The Independent said this week that both former Labour shadow agriculture secretary Kerry McCarthy and influential veteran Labour EFRA committee member Paul Flynn would raise the issue at future committee meetings.
Gudrun Ravetz, BVA senior vice president, told the paper: “This increase in the number of poultry that are not sunned or not stunned effectively before slaughter is a grave concern. Millions of individual animals are affected, making this a major animal welfare issue.
“The lack of evidence-based parameters for waterbath stunning of poultry means English regulations are simply not fit for purpose, and could call into question our claim as a leader in high animal welfare.”
Richard Griffiths, British Poultry Council chief executive, said in a blog published last month that effective stunning of poultry prior to slaughter was absolutely essential and offered the best welfare option.

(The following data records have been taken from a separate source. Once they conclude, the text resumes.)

Definition defaultDrop (rs : NetworkRuleSet) (chain dirFlag tap : string) : list string :=
  if bool_decide (rs_DefaultAction rs = NetworkDeny)
  then ["iptables -A " +:+ chain +:+ " " +:+ dirFlag +:+ " " +:+ tap +:+ " -j DROP"] else [].

Definition GenerateIptablesRules (np : NetworkPolicy) (tapInterface : string) : list string :=
  let chain := "LOKA_" +:+ ReplaceByte tapInterface "-"%char "_" in
  ["iptables -N " +:+ chain +:+ " 2>/dev/null || iptables -F " +:+ chain]
  ++ concat ((fun r => toIptables r chain "-o" tapInterface) <$> rs_Rules (np_Outbound np))
  ++ defaultDrop (np_Outbound np) chain "-o" tapInterface
  ++ concat ((fun r => toIptables r chain "-i" tapInterface) <$> rs_Rules (np_Inbound np))
  ++ defaultDrop (np_Inbound np) chain "-i" tapInterface
  ++ ["iptables -I FORWARD -o " +:+ tapInterface +:+ " -j " +:+ chain;
      "iptables -I FORWARD -i " +:+ tapInterface +:+ " -j " +:+ chain].

(** ** Lemmas on port lists *)

Lemma byte_of_inj a b : byte_of a = byte_of b -> a = b.
Proof.
  intros Hab. rewrite <-(Ascii.ascii_N_embedding a), <-(Ascii.ascii_N_embedding b).
  unfold byte_of in Hab. f_equal. lia.
Qed.

(** Decimal text of a number, and reading it back. *)
Lemma digits_val_pretty x s :
  digits_val 0 (pretty_N_go x s) = digits_val (Z.of_N x) s.
Proof.
  revert s. induction (N.lt_wf_0 x) as [x _ IH]. intros s.
  destruct (decide (0 < x)%N) as [Hx|Hx].
  - rewrite pretty_N_go_step by done. rewrite IH by (apply N.div_lt; lia). simpl.
    assert (digit_val (pretty_N_char (x `mod` 10)) = Some (Z.of_N (x `mod` 10))) as ->.
    { assert (x `mod` 10 < 10)%N as Hm by (apply N.mod_lt; lia).
      destruct (x `mod` 10)%N as [|p]; [done|]. by repeat (destruct p as [p|p|]; try done; try lia). }
    cbn [mbind option_bind]. f_equal. pose proof (N.div_mod x 10 ltac:(done)). lia.
  - assert (x = 0%N) as -> by lia. by rewrite pretty_N_go_0.
Qed.

(** Port texts consist of digits and dashes; nothing there is trimmed. *)
Definition port_byte (b : Z) : bool := in_range 45 57 b && negb (b =? 46)%Z && negb (b =? 47)%Z.
Definition port_text (s : string) : Prop := Forall (fun b => port_byte b = true) (bytes_of s).

Lemma port_text_app a b : port_text (a +:+ b) <-> port_text a /\ port_text b.
Proof. unfold port_text. rewrite bytes_of_app. apply Forall_app. Qed.

Lemma strip_one_port encs b l :
  Forall (fun e => match e with [] => False | x :: _ => port_byte x = false end) encs ->
  port_byte b = true -> strip_one encs (b :: l) = None.
Proof.
  intros Hencs Hb. unfold strip_one. induction Hencs as [|e encs He _ IH]; [done|]. csimpl.
  destruct e as [|x e]; [done|]. simpl. destruct (Z.eqb_spec x b) as [->|]; [congruence|exact IH].
Qed.

Lemma trim_left_port fuel encs l :
  Forall (fun e => match e with [] => False | x :: _ => port_byte x = false end) encs ->
  Forall (fun b => port_byte b = true) l -> l <> [] -> trim_left fuel encs l = l.
Proof.
  intros He Hl Hne. destruct l as [|b l]; [done|]. apply Forall_cons in Hl as [Hb _].
  destruct fuel; [done|]. cbn [trim_left]. by rewrite strip_one_port.
Qed.

Lemma TrimSpace_port s : port_text s -> s <> "" -> TrimSpace s = s.
Proof.
  intros Hs Hne. unfold TrimSpace.
  assert (bytes_of s <> []) as Hb by (intros E; apply Hne; by apply (inj bytes_of)).
  rewrite (trim_left_port _ space_encodings); [|by repeat constructor|done|done].
  rewrite trim_left_port; [|by repeat constructor|by apply Forall_rev|].
  - by rewrite rev_involutive, string_of_bytes_of.
  - destruct (bytes_of s); simpl; [done|]. by destruct (rev l).
Qed.

Definition digit_text (s : string) : Prop := Forall (fun b => in_range 48 57 b = true) (bytes_of s).

Lemma digit_text_port s : digit_text s -> port_text s.
Proof.
  intros Hs. eapply Forall_impl; [exact Hs|]. unfold port_byte, in_range. intros b Hb.
  cbv beta in Hb. bool_props. rewrite !andb_true_iff, !negb_true_iff, !Z.leb_le, !Z.eqb_neq. lia.
Qed.

Lemma digit_text_no c s : in_range 48 57 (byte_of c) = false -> digit_text s -> str_mem c s = false.
Proof.
  intros Hc. unfold digit_text. induction s as [|d s IH]; [done|]. simpl. intros [Hd Hs]%Forall_cons.
  rewrite IH by done. rewrite bool_decide_eq_false_2; [done|]. intros ->. congruence.
Qed.

Lemma pretty_digit_text (n : N) : digit_text (pretty n) /\ pretty n <> "".
Proof.
  unfold pretty, pretty_N. case_decide as Hn; [by repeat constructor|].
  assert (forall x s, digit_text s -> digit_text (pretty_N_go x s)) as Hgo.
  { intros x. induction (N.lt_wf_0 x) as [x _ IH]. intros s Hs.
    destruct (decide (0 < x)%N); [|assert (x = 0%N) as -> by lia; by rewrite pretty_N_go_0].
    rewrite pretty_N_go_step by done. apply IH; [apply N.div_lt; lia|].
    constructor; [|done]. unfold pretty_N_char. by repeat case_match. }
  split; [by apply Hgo; constructor|]. intros E.
  pose proof (digits_val_pretty n "") as Hv. rewrite E in Hv. simpl in Hv. simplify_eq. lia.
Qed.

Lemma Atoi_pretty (n : N) : (Z.of_N n <= max_int64)%Z -> Atoi (pretty n) = Some (Z.of_N n).
Proof.
  intros Hn. destruct (pretty_digit_text n) as [Hd Hne]. unfold Atoi.
  assert (parse_digits (pretty n) = Some (Z.of_N n)) as Hp.
  { unfold parse_digits. destruct (pretty n) as [|c s] eqn:E; [done|]. rewrite <-E.
    unfold pretty, pretty_N. case_decide; [by subst|]. by rewrite digits_val_pretty. }
  destruct (pretty n) as [|c s] eqn:E; [done|]. apply Forall_cons in Hd as [Hc _].
  rewrite !decide_False by (intros ->; discriminate Hc). rewrite Hp. cbn [mbind option_bind].
  unfold min_int64. rewrite !(proj2 (Z.leb_le _ _)) by lia. done.
Qed.

(** *** Port lists as text *)

Inductive PortSpec :=
  | PSingle (p : N)
  | PRange (lo hi : N).

Definition render_spec (s : PortSpec) : string :=
  match s with
  | PSingle p => pretty p
  | PRange lo hi => pretty lo +:+ "-" +:+ pretty hi
  end.
Definition render_specs (ss : list PortSpec) : string := Join (render_spec <$> ss) ",".

Definition spec_covers (port : Z) (s : PortSpec) : bool :=
  match s with
  | PSingle p => (port =? Z.of_N p)%Z
  | PRange lo hi => (Z.of_N lo <=? port)%Z && (port <=? Z.of_N hi)%Z
  end.
Definition spec_fits (s : PortSpec) : Prop :=
  match s with
  | PSingle p => (Z.of_N p <= max_int64)%Z
  | PRange lo hi => (Z.of_N lo <= max_int64)%Z /\ (Z.of_N hi <= max_int64)%Z
  end.

Lemma Contains_char_false c s : str_mem c s = false -> Contains s (String c "") = false.
Proof.
  induction s as [|d s IH]; [done|]. cbn [str_mem Contains HasPrefix]. intros [Hd Hs]%orb_false_iff.
  rewrite IH by done. bool_props. unfold HasPrefix. simpl. by destruct (ascii_dec c d) as [->|].
Qed.

Lemma Contains_char_app c a b : Contains (a +:+ String c b) (String c "") = true.
Proof.
  induction a as [|d a IH].
  - rewrite str_app_nil_l. cbn [Contains]. unfold HasPrefix. simpl.
    destruct (ascii_dec c c); [|done]. by destruct b.
  - rewrite str_app_cons. cbn [Contains]. by rewrite IH, orb_true_r.
Qed.

Lemma Cut_app a b c : str_mem c a = false -> Cut (a +:+ String c b) c = (a, Some b).
Proof.
  induction a as [|d a IH]; cbn [str_mem].
  - intros _. rewrite str_app_nil_l. cbn [Cut]. by rewrite decide_True.
  - intros [Hd Ha]%orb_false_iff. bool_props. rewrite str_app_cons. cbn [Cut].
    rewrite decide_False by done. by rewrite IH.
Qed.

Lemma specMatches_render port s : spec_fits s -> specMatches port (render_spec s) = spec_covers port s.
Proof.
  destruct s as [p|lo hi]; cbn [render_spec spec_fits spec_covers]; intros Hf; unfold specMatches.
  - destruct (pretty_digit_text p) as [Hd Hne].
    rewrite TrimSpace_port by auto using digit_text_port.
    rewrite Contains_char_false by (by apply digit_text_no). by rewrite Atoi_pretty.
  - destruct Hf as [Hlo Hhi].
    destruct (pretty_digit_text lo) as [Hd1 Hne1]. destruct (pretty_digit_text hi) as [Hd2 Hne2].
    change ("-" +:+ pretty hi) with (String "-" (pretty hi)).
    rewrite TrimSpace_port.
    + rewrite Contains_char_app, Cut_app by (by apply digit_text_no). simpl.
      rewrite !TrimSpace_port by auto using digit_text_port.
      by rewrite !Atoi_pretty by done.
    + apply port_text_app. split; [by apply digit_text_port|].
      constructor; [done|]. by apply digit_text_port.
    + intros E. by destruct (pretty lo).
Qed.

Lemma render_spec_no_comma s : str_mem "," (render_spec s) = false.
Proof.
  assert (forall a b c, str_mem c (a +:+ b) = str_mem c a || str_mem c b) as Happ.
  { intros a b c. induction a as [|d a IH]; [done|]. rewrite str_app_cons. simpl.
    by rewrite IH, orb_assoc. }
  destruct s as [p|lo hi]; cbn [render_spec].
  - apply digit_text_no; [done|apply pretty_digit_text].
  - rewrite !Happ, (digit_text_no "," (pretty lo)), (digit_text_no "," (pretty hi));
      (done || apply pretty_digit_text).
Qed.

(** ** Properties *)

(** Port lists mean what they say: for every list of single ports and ranges,
    written out in decimal with commas and dashes, a rule with that text matches a
    port exactly when one of the entries covers it (port 0, "no port given", always
    matches). *)
Theorem matchesPorts_render ss port r :
  ss <> [] -> Forall spec_fits ss -> nr_Ports r = render_specs ss -> port <> 0%Z ->
  matchesPorts r port = existsb (spec_covers port) ss.
Proof.
  intros Hne Hfit Hr Hport. unfold matchesPorts. rewrite (proj2 (Z.eqb_neq port 0)) by done.
  assert (Split (nr_Ports r) "," = render_spec <$> ss) as Hs.
  { rewrite Hr. apply Split_Join; [by destruct ss|].
    apply Forall_fmap, Forall_true. intros s. apply render_spec_no_comma. }
  rewrite bool_decide_eq_false_2.
  - rewrite Hs. clear Hs Hr Hne. induction Hfit as [|s ss Hf _ IH]; [done|]. csimpl.
    by rewrite specMatches_render, IH.
  - intros [E|E]; rewrite E in Hs; destruct ss as [|s [|??]]; try done; injection Hs as Hs;
      destruct s as [p|lo hi]; cbn [render_spec] in Hs.
    + by destruct (pretty_digit_text p).
    + by destruct (pretty lo).
    + destruct (pretty_digit_text p) as [Hd _]. rewrite <-Hs in Hd. by apply Forall_cons in Hd as [? _].
    + destruct (pretty_digit_text lo) as [Hd Hne2]. destruct (pretty lo) as [|c x]; [done|].
      rewrite str_app_cons in Hs.
      injection Hs as <- Hs. apply Forall_cons in Hd as [Hd _]. discriminate Hd.
Qed.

Mr Griffiths said an effective stun delivered, in broad terms, insensibility to pain: “The science of an effective stun was historically based on physiological indicators, but the current approach relied more on neurological ones.

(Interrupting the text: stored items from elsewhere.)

Definition expect (ch : ascii) (s : string) : result ParseError string :=
  match s with
  | String c s' => if decide (c = ch) then Ok s' else Err (ExpectedChar ch s)
  | EmptyString => Err (ExpectedChar ch s)
  end.

Definition readIdentifier (s : string) : string * string :=
  match s with
  | String c _ => if isLetter c then span isIdentChar s else (EmptyString, s)
  | EmptyString => (EmptyString, s)
  end.

(** ** Label matchers *)

Definition parseMatchType (s : string) : parse MatchType :=
  let one c s1 := if decide (c = "="%char) then Ok (MatchEqual, s1) else Err (ExpectedOperator s) in
  match s with
  | EmptyString => Err (ExpectedOperator s)
  | String c EmptyString => one c EmptyString
  | String c (String d s2 as s1) =>
      if decide (c = "!"%char /\ d = "="%char) then Ok (MatchNotEqual, s2)
      else if decide (c = "="%char /\ d = "~"%char) then Ok (MatchRegexp, s2)
      else if decide (c = "!"%char /\ d = "~"%char) then Ok (MatchNotRegexp, s2)
      else one c s1
  end.

(** What the escape of a character stands for. *)
Definition unescape (next : ascii) : string :=
  if decide (next = dquote \/ next = backslash) then String next EmptyString
  else if decide (next = "n"%char) then String (ascii_of 10) EmptyString
  else if decide (next = "t"%char) then String (ascii_of 9) EmptyString
  else String backslash (String next EmptyString).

“This is an area of science that is still progressing, and our understanding is frequently moving forward. Given our scientific knowledge we can say that electrical stunning, applied correctly and to defined standards, delivers an effective stun.”
The exemption to the Welfare at the Time of Killing (WATOK) Regulations on religious rites grounds permits slaughter of poultry without using stunning. This non-stun slaughter is relatively easy to define, and both Judaism and Islam have their own procedures that cover how this is applied.
The Regulation contains a set of electrical parameters to be used with different species of poultry. These parameters sent boundaries for voltage, current and frequency and combinations of these are used to deliver what is referred to as an effective stun. Religious slaughter that allows stunning uses the second, recoverable stun. Non-religious slaughter mostly uses stun to kill and there are combinations of the electrical parameters that have, through scientific study, been proven effective.
Inconsistency with the Regulation
But he added there was a serious inconsistency with the Regulation: “If a regular, non-religious, producer wanted to stun poultry using a new combination of electrical parameters, the burden of proof would be put on the producer to provide scientific evidence that what they are proposing would deliver an effective stun.
“Conversely, a producer operating under the exemption for religious rites can use any combination of electrical parameters. In this instance the burden of proof falls on the regulator (Food Standards Agency/Defra) to demonstrate that the practice causes … avoidable pain, distress or suffering. Given that modern indicators of an effective stun are neurological and can only be measured in a laboratory environment, it is massively unfair to expect regulators and vets to be able to do this in a slaughterhouse,” he added.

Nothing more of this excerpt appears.